═══ SOURCE DATA
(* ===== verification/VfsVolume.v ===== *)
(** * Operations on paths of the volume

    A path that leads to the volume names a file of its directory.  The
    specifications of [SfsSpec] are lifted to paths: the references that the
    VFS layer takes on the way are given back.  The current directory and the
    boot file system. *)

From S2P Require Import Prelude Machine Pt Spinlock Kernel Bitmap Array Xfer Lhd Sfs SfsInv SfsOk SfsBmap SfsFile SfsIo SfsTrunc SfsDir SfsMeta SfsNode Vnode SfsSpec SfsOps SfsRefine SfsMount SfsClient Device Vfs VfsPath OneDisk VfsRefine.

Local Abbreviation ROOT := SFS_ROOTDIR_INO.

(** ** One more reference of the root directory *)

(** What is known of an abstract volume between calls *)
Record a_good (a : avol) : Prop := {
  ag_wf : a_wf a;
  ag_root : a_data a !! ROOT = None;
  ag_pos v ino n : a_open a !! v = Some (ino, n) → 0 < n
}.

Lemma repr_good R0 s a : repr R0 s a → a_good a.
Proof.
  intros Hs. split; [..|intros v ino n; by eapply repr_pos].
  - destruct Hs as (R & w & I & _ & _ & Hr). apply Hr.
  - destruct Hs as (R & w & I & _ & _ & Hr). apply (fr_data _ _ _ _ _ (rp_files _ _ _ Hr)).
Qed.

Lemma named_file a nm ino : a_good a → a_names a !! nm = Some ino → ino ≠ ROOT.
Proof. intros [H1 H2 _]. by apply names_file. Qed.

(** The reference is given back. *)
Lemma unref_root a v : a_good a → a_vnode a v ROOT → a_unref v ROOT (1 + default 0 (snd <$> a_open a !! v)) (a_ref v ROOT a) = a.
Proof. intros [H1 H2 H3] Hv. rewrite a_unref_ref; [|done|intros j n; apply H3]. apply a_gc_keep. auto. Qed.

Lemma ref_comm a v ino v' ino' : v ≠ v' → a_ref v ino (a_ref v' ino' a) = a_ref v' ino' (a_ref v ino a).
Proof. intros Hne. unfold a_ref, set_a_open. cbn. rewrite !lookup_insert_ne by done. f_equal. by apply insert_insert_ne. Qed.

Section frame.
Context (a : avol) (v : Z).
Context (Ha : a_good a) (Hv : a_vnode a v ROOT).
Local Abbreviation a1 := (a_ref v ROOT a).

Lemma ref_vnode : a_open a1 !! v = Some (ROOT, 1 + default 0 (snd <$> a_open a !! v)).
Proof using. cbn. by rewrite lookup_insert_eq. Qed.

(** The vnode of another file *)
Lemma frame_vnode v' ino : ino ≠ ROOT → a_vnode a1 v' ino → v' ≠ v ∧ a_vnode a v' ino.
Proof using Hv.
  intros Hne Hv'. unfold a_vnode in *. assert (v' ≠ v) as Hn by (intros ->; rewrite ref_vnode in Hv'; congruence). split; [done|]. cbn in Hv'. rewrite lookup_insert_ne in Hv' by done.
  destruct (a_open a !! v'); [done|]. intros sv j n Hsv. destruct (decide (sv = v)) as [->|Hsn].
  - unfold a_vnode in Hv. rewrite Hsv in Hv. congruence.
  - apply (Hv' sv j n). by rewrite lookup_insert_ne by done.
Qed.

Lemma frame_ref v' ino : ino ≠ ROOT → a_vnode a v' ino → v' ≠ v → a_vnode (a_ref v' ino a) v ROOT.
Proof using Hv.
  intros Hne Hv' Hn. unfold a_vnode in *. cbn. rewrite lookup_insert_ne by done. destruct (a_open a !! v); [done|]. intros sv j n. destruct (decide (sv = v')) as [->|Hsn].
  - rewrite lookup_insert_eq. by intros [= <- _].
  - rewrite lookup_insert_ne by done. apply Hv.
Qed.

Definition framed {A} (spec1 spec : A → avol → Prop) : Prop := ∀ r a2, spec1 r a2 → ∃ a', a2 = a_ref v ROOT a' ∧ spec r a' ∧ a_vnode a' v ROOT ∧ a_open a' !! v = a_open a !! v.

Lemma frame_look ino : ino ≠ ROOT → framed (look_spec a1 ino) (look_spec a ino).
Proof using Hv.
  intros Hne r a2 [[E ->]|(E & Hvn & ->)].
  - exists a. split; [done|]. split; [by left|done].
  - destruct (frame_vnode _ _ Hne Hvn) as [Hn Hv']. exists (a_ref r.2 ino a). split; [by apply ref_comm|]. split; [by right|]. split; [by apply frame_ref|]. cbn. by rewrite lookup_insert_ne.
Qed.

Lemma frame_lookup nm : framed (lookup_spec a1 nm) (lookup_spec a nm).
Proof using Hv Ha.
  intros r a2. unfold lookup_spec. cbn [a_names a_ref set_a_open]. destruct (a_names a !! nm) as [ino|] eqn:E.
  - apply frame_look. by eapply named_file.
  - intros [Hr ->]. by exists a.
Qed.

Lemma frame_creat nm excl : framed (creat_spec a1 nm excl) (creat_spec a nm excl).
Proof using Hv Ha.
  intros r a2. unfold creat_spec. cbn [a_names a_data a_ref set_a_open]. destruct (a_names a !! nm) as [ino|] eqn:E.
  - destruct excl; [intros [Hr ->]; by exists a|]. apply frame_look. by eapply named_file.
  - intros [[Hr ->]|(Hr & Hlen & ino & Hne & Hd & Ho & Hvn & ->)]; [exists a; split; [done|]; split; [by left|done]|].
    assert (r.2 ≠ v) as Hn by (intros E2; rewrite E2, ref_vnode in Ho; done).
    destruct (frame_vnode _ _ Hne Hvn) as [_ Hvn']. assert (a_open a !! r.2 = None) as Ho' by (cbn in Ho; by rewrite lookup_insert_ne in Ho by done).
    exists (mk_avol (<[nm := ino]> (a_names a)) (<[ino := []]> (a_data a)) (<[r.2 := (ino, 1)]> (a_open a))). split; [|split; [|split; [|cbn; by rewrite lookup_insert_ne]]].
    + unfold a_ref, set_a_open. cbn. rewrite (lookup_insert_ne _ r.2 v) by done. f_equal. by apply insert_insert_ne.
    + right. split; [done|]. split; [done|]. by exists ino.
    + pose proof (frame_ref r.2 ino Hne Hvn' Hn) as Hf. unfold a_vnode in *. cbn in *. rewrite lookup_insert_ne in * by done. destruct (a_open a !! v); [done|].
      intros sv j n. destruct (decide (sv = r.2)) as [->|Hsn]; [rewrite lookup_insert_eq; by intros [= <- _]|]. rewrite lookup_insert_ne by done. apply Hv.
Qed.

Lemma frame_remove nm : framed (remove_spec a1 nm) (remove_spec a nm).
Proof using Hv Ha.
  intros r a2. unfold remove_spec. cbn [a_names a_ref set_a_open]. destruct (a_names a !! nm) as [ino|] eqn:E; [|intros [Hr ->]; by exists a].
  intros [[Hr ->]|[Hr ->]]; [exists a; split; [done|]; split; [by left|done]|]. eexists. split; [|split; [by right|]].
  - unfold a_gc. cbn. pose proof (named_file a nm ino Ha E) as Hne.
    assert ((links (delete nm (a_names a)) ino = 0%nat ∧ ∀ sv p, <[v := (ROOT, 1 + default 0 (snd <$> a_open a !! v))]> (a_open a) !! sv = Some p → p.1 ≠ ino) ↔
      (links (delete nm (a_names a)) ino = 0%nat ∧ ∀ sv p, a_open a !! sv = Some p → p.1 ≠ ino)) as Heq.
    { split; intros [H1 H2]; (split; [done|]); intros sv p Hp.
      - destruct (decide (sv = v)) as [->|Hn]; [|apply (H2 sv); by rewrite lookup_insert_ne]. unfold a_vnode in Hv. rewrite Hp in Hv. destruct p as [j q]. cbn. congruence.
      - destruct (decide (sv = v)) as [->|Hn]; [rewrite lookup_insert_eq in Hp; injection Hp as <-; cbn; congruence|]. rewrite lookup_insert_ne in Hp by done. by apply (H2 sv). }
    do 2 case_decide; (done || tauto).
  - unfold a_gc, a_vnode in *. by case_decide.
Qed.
══════
[REQUIRED WORK]:
Out of the entries, pull every line that mentions "links".

[THE ANSWER]:
    assert ((links (delete nm (a_names a)) ino = 0%nat ∧ ∀ sv p, <[v := (ROOT, 1 + default 0 (snd <$> a_open a !! v))]> (a_open a) !! sv = Some p → p.1 ≠ ino) ↔
      (links (delete nm (a_names a)) ino = 0%nat ∧ ∀ sv p, a_open a !! sv = Some p → p.1 ≠ ino)) as Heq.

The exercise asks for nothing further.